Perhaps I hadn’t known how fluid L.’s feelings could change.
~
At my studio, I watered my bromeliad like I always did. Water flowed over its floret cup, but its base wiggled. I touched the bromeliad and it toppled out of its pot. Its roots had rotted with too much water.
~
L. had taken the Myers-Briggs and she typed INFP—introverted, intuitive, feeling, perceiver—a dreamer of dreams. L. and I typed exactly opposite of each other. I read that INFP and ESTJ are the most combustible paired types.
~
It seemed like I had nothing in common on the Myers-Briggs with L. I was either serving or exacting, while she was fantastically emoting. However, we had the exact opposite sides that the other didn’t possess.
I knew a combustion was an explosion. Later, I considered that combustion was also something that powered things forward if it was contained in an engine.
~
H20 is water.
O is oxygen.
H2O2 is hydrogen peroxide.
Concentrated hydrogen peroxide has been used as a propellant in rocketry and could be used in missiles.
~
After the bromeliad died, my mom gave me some sort of succulent in a new pot. The pot looked reconstructed from broken blue pieces put together with white grout. The pot looked like an inverted American flag’s stars and sky.

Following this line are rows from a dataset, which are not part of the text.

(* ===== verification/Retention.v ===== *)
(** * The retention tick ([retention.py])

    Archive, verify, delete: the phases of the storage pruner over the tracked
    archival records and over the completed analyses whose retention is over.
    The tick's [RetentionTickResult] is threaded through the loops. *)
From S2P Require Import Prelude PyValue Effects Logic PyTime Services Config StatusRecords StatusStore RestClient AnalysisSla Archival.

Definition ANALYSIS_ARCHIVAL_STARTED_EVENT := "AnalysisArchivalStarted".
Definition ANALYSIS_ARCHIVAL_SUCCEEDED_EVENT := "AnalysisArchivalSucceeded".
Definition ANALYSIS_ARCHIVAL_FAILED_EVENT := "AnalysisArchivalFailed".
Definition ANALYSIS_DELETED_EVENT := "AnalysisDeleted".
Definition _COMPLETED := "completed".
Definition _JOB_COMPLETE := "Complete".
Definition _JOB_FAILED := "Failed".

Record RetentionTickResult := MkRetentionTickResult {
  spawned : list string;
  verified : list string;
  deleted : list string;
}.

Definition add_spawned (id : string) (r : RetentionTickResult) : RetentionTickResult :=
  MkRetentionTickResult (spawned r ++ [id]) (verified r) (deleted r).
Definition add_verified (id : string) (r : RetentionTickResult) : RetentionTickResult :=
  MkRetentionTickResult (spawned r) (verified r ++ [id]) (deleted r).
Definition add_deleted (id : string) (b : bool) (r : RetentionTickResult) : RetentionTickResult :=
  if b then MkRetentionTickResult (spawned r) (verified r) (deleted r ++ [id]) else r.

(** ** Eligibility *)

Definition _completion_time (doc : pv) : res (option Z) :=
  updated ← py_get doc "updated_at";
  match updated with
  | PDate t => Ok (Some t)
  | _ =>
      created ← py_get doc "created_at";
      Ok (match created with PDate t => Some t | _ => None end)
  end.

Definition is_completed (doc : pv) : res bool :=
  status ← py_get doc "status"; Ok (py_eq status (PStr _COMPLETED)).

Definition _eligible (doc : pv) (now retention : Z) : res bool :=
  completed ← is_completed doc;
  if (completed : bool) then
    completed_at ← _completion_time doc;
    Ok (match completed_at with Some t => retention <=? now - t | None => false end)
  else Ok false.

(** [d[k] = v] on a dictionary in insertion order. *)
Fixpoint dict_set {A} (k : string) (v : A) (d : list (string * A)) : list (string * A) :=
  match d with
  | [] => [(k, v)]
  | (k', v') :: d => if String.eqb k' k then (k, v) :: d else (k', v') :: dict_set k v d
  end.

(** The dictionary comprehension over the listing. *)
Fixpoint completed_by_id (acc : list (string * pv)) (docs : list pv) : res (list (string * pv)) :=
  match docs with
  | [] => Ok acc
  | doc :: docs =>
      id ← py_get doc "_id";
      if truthy id then
        completed ← is_completed doc;
        completed_by_id (if (completed : bool) then dict_set (str_or_empty id) doc acc else acc) docs
      else completed_by_id acc docs
  end.

(** The comprehension that lists the due analyses. *)
Fixpoint due_of (tracked : list string) (now retention : Z) (completed : list (string * pv)) : res (list string) :=
  match completed with
  | [] => Ok []
  | (id, doc) :: completed =>
      due ← (if bool_decide (id ∈ tracked) then Ok false else _eligible doc now retention);
      rest ← due_of tracked now retention completed;
      Ok (if (due : bool) then id :: rest else rest)
  end.

Definition config_days (v : pv) : res Z := n ← config_number v; timedelta (n * us_day).

(** ** Archival Jobs *)

(** The type of the first condition (its type and its status) that is true and
    terminal. *)
Definition _job_terminal_condition (j : job) : option string :=
  head (omap (λ c : option string * option string,
    match c with
    | (Some type, Some status) =>
        if String.eqb status "True" && (String.eqb type _JOB_COMPLETE || String.eqb type _JOB_FAILED)
        then Some type else None
    | _ => None
    end) (job_conditions j)).

(** The datapoints of an analysis in a payload of the listing. *)
Fixpoint datapoint_ids (analysis_id : string) (docs : list pv) : res (list string) :=
  match docs with
  | [] => Ok []
  | doc :: docs =>
      id ← py_get doc "_id";
      keep ← (if truthy id then
                owner ← py_get doc "analysis_id"; Ok (String.eqb (str_or_empty owner) analysis_id)
              else Ok false);
      rest ← datapoint_ids analysis_id docs;
      Ok (if (keep : bool) then py_str id :: rest else rest)
  end.

Section retention.
Context {W P : Type}.
Context `{CustomObjectsApi W} `{Entropy W} `{StatusEventSink W P} `{KeyOrder} `{HttpApi W} `{BatchV1Api W}.
Context (client : OpenStudioClient) (store : Store) (config : OperatorConfig) (now : Z).
Context (emit : string → string → string → M W P unit) (namespace : string).

Notation policy := (storage_policy config).
Notation dry := (config_flag (dry_run config)).

Definition _read_job (name : string) : M W P (option job) :=
  try_except (j ← read_namespaced_job name namespace; mret (Some j))
    (λ e, match e with
          | ApiException status _ => if status =? 404 then Some (mret None) else None
          | _ => None
          end).

(** [_datapoint_ids_for(client)]: the payload is fetched by the first call and
    kept for the others. *)
Definition ids_for (payload : option pv) (analysis_id : string) : M W P (list string * pv) :=
  listing ← match payload with Some p => mret p | None => list_datapoints client end;
  docs ← of_res (py_iter listing);
  ids ← of_res (datapoint_ids analysis_id docs);
  mret (ids, listing).

(** ** Operations *)

Definition _fail_archival (analysis_id detail : string) : M W P unit :=
  emit "Warning" ANALYSIS_ARCHIVAL_FAILED_EVENT
    ("Analysis " +:+ analysis_id +:+ " archival failed — " +:+ detail +:+
     "; analysis RETAINED, retry scheduled next retention tick");;
  clear_archived_analysis store analysis_id.

Definition target (backend bucket : pv) (analysis_id : string) : string :=
  py_str backend +:+ ":" +:+ py_str bucket +:+ "/" +:+ analysis_id.

Definition deleted_message (analysis_id : string) (record : ArchivedAnalysisRecord.t) : string :=
  "Analysis " +:+ analysis_id +:+ " deleted after verified archival to " +:+
  target (ArchivedAnalysisRecord.backend record) (ArchivedAnalysisRecord.bucket record) analysis_id +:+
  " — REST cascade frees NFS assets + Mongo documents".

Definition _delete_verified (analysis_id : string) (record : ArchivedAnalysisRecord.t) (just_verified : bool)
  : M W P bool :=
  if negb (config_flag (purge_completed_nfs_files policy)) then mret false
  else
    let message := deleted_message analysis_id record in
    if dry then
      when just_verified (emit "Normal" ANALYSIS_DELETED_EVENT (message +:+ " — delete suppressed (spec.dryRun)"));;
      mret false
    else
      delete_analysis client analysis_id;;
      inc "ANALYSES_DELETED_TOTAL" [("outcome", "deleted")];;
      emit "Normal" ANALYSIS_DELETED_EVENT message;;
      clear_archived_analysis store analysis_id;;
      mret true.

(** What follows the record of a verified archival. *)
Definition announce_and_delete (analysis_id message : string) (record : ArchivedAnalysisRecord.t)
    (result : RetentionTickResult) : M W P RetentionTickResult :=
  inc "ANALYSES_ARCHIVED_TOTAL" [];;
  emit "Normal" ANALYSIS_ARCHIVAL_SUCCEEDED_EVENT message;;
  gone ← _delete_verified analysis_id record true;
  mret (add_deleted analysis_id gone (add_verified analysis_id result)).

(** Record a verified archival, announce it, and go on to the deletion. *)
Definition verify_and_delete (analysis_id message : string) (record : ArchivedAnalysisRecord.t)
    (result : RetentionTickResult) : M W P RetentionTickResult :=
  set_archived_analysis store analysis_id record;;
  announce_and_delete analysis_id message record result.

Definition verified_message (analysis_id job_name : string) (record : ArchivedAnalysisRecord.t) : string :=
  "Analysis " +:+ analysis_id +:+ " archival Job " +:+ job_name +:+ " completed verification (size+hash) → " +:+
  target (ArchivedAnalysisRecord.backend record) (ArchivedAnalysisRecord.bucket record) analysis_id.

(** [verified_at=now] on the tracked record *)
Definition mark_verified (record : ArchivedAnalysisRecord.t) : ArchivedAnalysisRecord.t :=
  ArchivedAnalysisRecord.Make (ArchivedAnalysisRecord.backend record) (ArchivedAnalysisRecord.bucket record)
    (Some now) (ArchivedAnalysisRecord.job_name record) (ArchivedAnalysisRecord.spawned_at record).

Definition _reconcile_tracked (completed : list (string * pv)) (result : RetentionTickResult)
    (entry : string * ArchivedAnalysisRecord.t) : M W P RetentionTickResult :=
  let '(analysis_id, record) := entry in
  if bool_decide (analysis_id ∉ completed.*1) then clear_archived_analysis store analysis_id;; mret result
  else if opt_is_some (ArchivedAnalysisRecord.verified_at record) then
    gone ← _delete_verified analysis_id record false; mret (add_deleted analysis_id gone result)
  else
    match ArchivedAnalysisRecord.job_name record with
    | None => if dry then mret result else clear_archived_analysis store analysis_id;; mret result
    | Some job_name =>
        found ← _read_job job_name;
        match found with
        | None =>
            _fail_archival analysis_id "archival Job not found (deleted out-of-band or expired mid-flight)";;
            mret result
        | Some j =>
            match _job_terminal_condition j with
            | None => mret result
            | Some condition =>
                if String.eqb condition _JOB_FAILED then
                  _fail_archival analysis_id "archival Job failed (see Job pod logs)";; mret result
                else
                  verify_and_delete analysis_id (verified_message analysis_id job_name record)
                    (mark_verified record) result
            end
        end
    end.

(** The record of an archival under the present policy. *)
Definition policy_record (job_name : option string) (verified_at : option Z) : ArchivedAnalysisRecord.t :=
  ArchivedAnalysisRecord.Make (storage_backend policy) (storage_bucket policy) verified_at job_name (Some now).

Definition policy_target (analysis_id : string) : string :=
  target (storage_backend policy) (storage_bucket policy) analysis_id.

Definition started_message (analysis_id : string) (ids : list string) : string :=
  "Analysis " +:+ analysis_id +:+ " completed beyond retentionDays=" +:+ py_str (retention_days policy) +:+
  " — spawning archival Job " +:+ namespace +:+ "/" +:+ archival_job_name analysis_id +:+ " → " +:+
  policy_target analysis_id +:+ " (" +:+ str_of_Z (Z.of_nat (length ids)) +:+ " datapoint trees)" +:+
  (if dry then " — Job spawn suppressed (spec.dryRun)" else "").

(** The Job, the record of it, and the notice. *)
Definition start_archival (analysis_id : string) (payload : option pv) (result : RetentionTickResult)
  : M W P (option pv * RetentionTickResult) :=
  '(ids, listing) ← ids_for payload analysis_id;
  manifest ← of_res (build_archival_job analysis_id policy namespace ids);
  when (negb dry) (create_namespaced_job namespace manifest);;
  set_archived_analysis store analysis_id
    (policy_record (if dry then None else Some (archival_job_name analysis_id)) None);;
  emit "Normal" ANALYSIS_ARCHIVAL_STARTED_EVENT (started_message analysis_id ids);;
  mret (Some listing, add_spawned analysis_id result).

Definition adopted_message (analysis_id : string) : string :=
  "Analysis " +:+ analysis_id +:+ " adopted already-completed archival Job " +:+
  archival_job_name analysis_id +:+ " as verified → " +:+ policy_target analysis_id.

Definition _spawn_archival (acc : option pv * RetentionTickResult) (analysis_id : string)
  : M W P (option pv * RetentionTickResult) :=
  let '(payload, result) := acc in
  let job_name := archival_job_name analysis_id in
  existing ← _read_job job_name;
  match existing with
  | None => start_archival analysis_id payload result
  | Some j =>
      match _job_terminal_condition j with
      | None =>
          set_archived_analysis store analysis_id (policy_record (Some job_name) None);;
          mret (payload, result)
      | Some condition =>
          if String.eqb condition _JOB_COMPLETE then
            result ← verify_and_delete analysis_id (adopted_message analysis_id)
              (policy_record (Some job_name) (Some now)) result;
            mret (payload, result)
          else
            inc "ARCHIVAL_JOBS_FAILED_TOTAL" [("namespace", namespace)];;
            when (negb dry) (delete_namespaced_job job_name namespace "Foreground");;
            start_archival analysis_id payload result
      end
  end.

(** ** The tick *)

(** [not (backend and bucket and secret_ref)] *)
Definition policy_complete : bool :=
  truthy (storage_backend policy) && truthy (storage_bucket policy) && truthy (storage_secret_ref policy).

Definition no_result : RetentionTickResult := MkRetentionTickResult [] [] [].

(** What the tick reads before it acts. *)
Definition tick_reads : M W P (list (string * pv) * list (string * ArchivedAnalysisRecord.t)) :=
  analyses ← list_analyses client;
  docs ← of_res (py_iter analyses);
  completed ← of_res (completed_by_id [] docs);
  tracked ← get_archived_analyses store;
  mret (completed, tracked).

Definition reconcile_all (completed : list (string * pv)) (tracked : list (string * ArchivedAnalysisRecord.t))
  : M W P RetentionTickResult :=
  fold_m (_reconcile_tracked completed) no_result tracked.

Definition spawn_all (due : list string) (result : RetentionTickResult) : M W P (option pv * RetentionTickResult) :=
  fold_m _spawn_archival (None, result) due.

Definition run_retention_tick : M W P RetentionTickResult :=
  if negb (config_flag (archive_to_s3 policy)) then mret no_result
  else if negb policy_complete then mret no_result
  else
    '(completed, tracked) ← tick_reads;
    result ← reconcile_all completed tracked;
    retention ← of_res (config_days (retention_days policy));
    due ← of_res (due_of tracked.*1 now retention completed);
    '(_, result) ← spawn_all due result;
    mret result.
End retention.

The succulent didn’t need a lot of water. I wondered how long the succulent could survive without water. I never tested it.
I watered the succulent when I paid the rent. I paid more for one room alone than I had paid for half of two rooms with L. I didn’t have to pay in the same way for water at my studio.
~
Before Flag Day, my studio was flooded with air. Masses of people yelled while holding signs that read I Can’t Breath or else they remained silent in riot gear. Protesters and police viewed each other as a virus that would spread person to person and kill freedom.
The actual virus that threatened us all would fill up lungs. Lungs that needed air, not water. Lungs that needed to expel spent air if they could first breath.
Only a few blocks away, canisters of tear gas huffed. Gas—between air and water—made the people both police and protesters shout and cry. Eventually, they all dispersed.